The last time that gas prices went through the roof (about 2008), I mostly swore off driving. I bought a bus pass, rearranged my schedule, and also started walking and riding my bike more. Looks like those days will soon be back. The unfortunate affect of this increase in gas prices is that it will also affect nearly every other part of our lives as well--the cost to transport groceries will increase, the price for building materials will increase, the cost of toys--and everything else made out of plastic--will increase, getting to and from work will cost more, flying will cost more, even the cost of a styrofoam container for your take out food will cost more because oil impacts just about every manufacturing process there is. Here's how we, even now, try to reduce our fuel costs:
  • We ride the bus whenever possible (a monthly bus pass is much cheaper than filling your car up every week).

  • We walk or ride our bikes to do local errands.

  • We try to buy locally-produced food (this saves the cost of all things related to food from the cost of fertilizer to the cost of transporting the food to the grocery store. Plus it is usually more nutritious as well!).

  • We car pool whenever possible. Now the hubby and I are pretty much together most of the time but before, when I was working, we could sometimes get four or five people who were going to the same meetings to car pool together--that saved a lot of gas!

  • We simply stay home. Depending on your situation, this may or may not be an option, but for many people, especially on weekends, their first inclination is to get up and get out of the house, driving somewhere to shop, eat, or otherwise entertain themselves. If you stay home, you don't use gas. Simple.

  • Our vacations will be much closer to home in order to beat the high cost of fuel (I think the term 'staycation' was coined during the last gas price increase).

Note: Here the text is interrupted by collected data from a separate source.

(* ===== verification/Handlers.v ===== *)
(** * The other handlers, and the gate before all of them

    Acknowledgements, the calls of peers, and [serveHTTP] with [routes] of internal/broker/broker.go.
    [encoding/json] is behind [AckJSON]; the subscription stream (Stream.v), the status pages (Status.v) and the
    digest (Digest.v) are calls of [sOther]. *)
From S2P Require Import Prelude Programs Types Config Metrics GoIO Base64 Wire Pending Services Publish.
From Stdlib Require Import String Ascii.
#[local] Open Scope Z_scope.
#[local] Open Scope prog_scope.

(** [decoder.Decode(&a)] of the first megabyte, and whether nothing but its end follows. *)
Class AckJSON := { aj_decode : list byte -> option (ackRequest * bool) }.

Section Handlers.
Context `{PublishStd} `{AckJSON} `{MapRange} (cfg : Config).

(** ** Tokens *)

(** [subtle.ConstantTimeCompare] of slices of one length is their equality. *)
Definition tokenEqual (provided expected : string) : bool :=
  bool_decide (expected <> "") && bool_decide (slen provided = slen expected) && bool_decide (provided = expected).

Definition peerAllowed (r : request) : prog bool :=
  let provided := hr_header r "Spruce-Peer-Token" in
  if bool_decide (cfg_PeerToken cfg = "") || (negb (tokenEqual provided (cfg_PeerToken cfg)) && negb (tokenEqual provided (cfg_PreviousPeerToken cfg)))
  then count mt_PeerAuthRejected ;;; Ret false else
  let allowed := bool_decide (hr_header r "Spruce-Cluster-ID" = cfg_ClusterID cfg) in
  (if negb allowed then count mt_PeerAuthRejected else Ret tt) ;;; Ret allowed.

(** The guard of a handler for peers. *)
Definition forPeer (r : request) (p : prog unit) : prog unit := ok <- peerAllowed r ;; if negb ok then problem 401 "invalid_peer" else p.

(** ** Acknowledgements *)
Definition validID (id : string) : bool := bool_decide (0 < slen id) && bool_decide (slen id <= 64).
Definition validCheckpoint (c : groupCheckpoint) : bool :=
  validTopic (gc_Topic c) && bool_decide (0 < slen (gc_Group c)) && bool_decide (slen (gc_Group c) <= 255)
  && validID (gc_MessageID c) && bool_decide (0 < gc_ExpiresAt c).

Definition validAckRequest (a : ackRequest) : bool :=
  negb (bool_decide (1024 < llen (ar_DeliveryIDs a)) || bool_decide (1024 < llen (ar_Checkpoints a))
    || bool_decide (llen (ar_DeliveryIDs a) + llen (ar_Checkpoints a) = 0))
  && forallb validID (ar_DeliveryIDs a) && forallb validCheckpoint (ar_Checkpoints a).

Definition decodeAckRequest (body : list byte) : option ackRequest :=
  '(a, ended) ← aj_decode (limitReader (Z.shiftl 1 20) body) ;
  if negb (validAckRequest a) then None else if ended : bool then Some a else None.

(** An identifier that this process gave out. *)
Definition localID (boot : list byte) (id : string) : bool :=
  match decode64 id with Some raw => bool_decide (llen raw = 16) && bool_decide (take 8 raw = boot) | None => false end.

Definition ack (boot : list byte) (r : request) : prog unit :=
  match decodeAckRequest (hr_body r) with
  | None => problem 400 "invalid_ack"
  | Some a =>
    if bool_decide (ar_DeliveryIDs a = []) then problem 400 "invalid_ack" else
    if forallb (localID boot) (ar_DeliveryIDs a) then
      checkpoints <- call (sRemoveAcks (ar_DeliveryIDs a)) ;;
      (if negb (bool_decide (checkpoints = [])) then call (sBroadcast "ack" (mkAckRequest [] checkpoints)) else Ret true) ;;;
      respond (mkResponse 204 [] noBody)
    else
      checkpoints <- call (sCheckpointsFor (ar_DeliveryIDs a)) ;;
      ok <- call (sBroadcast "ack" (mkAckRequest (ar_DeliveryIDs a) checkpoints)) ;;
      if negb ok then problem 503 "peer_ack_unavailable" else
      call (sRemoveAcks (ar_DeliveryIDs a)) ;;;
      respond (mkResponse 204 [] noBody)
  end.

  • We throw on an extra sweater instead of jacking up the thermostat when it is cold (our house was heated with natural gas).

  • We try to use all resources minimally because almost everything we do uses power generated by fuel (ie: shorter showers, heating the room we are in instead of the whole house, using a small counter-top oven for baking instead of the large oven, etc).

I think that as prices continue to rise, everyone will start looking at ways to conserve fuel which really isn't a bad thing. In fact it is something that we should have been doing a long time ago. Most countries have already learned this. In Japan, a country where natural resources are scarce, it is second nature to the people there to not be wasteful of anything--water, fuel, food, etc. This is how we all should be.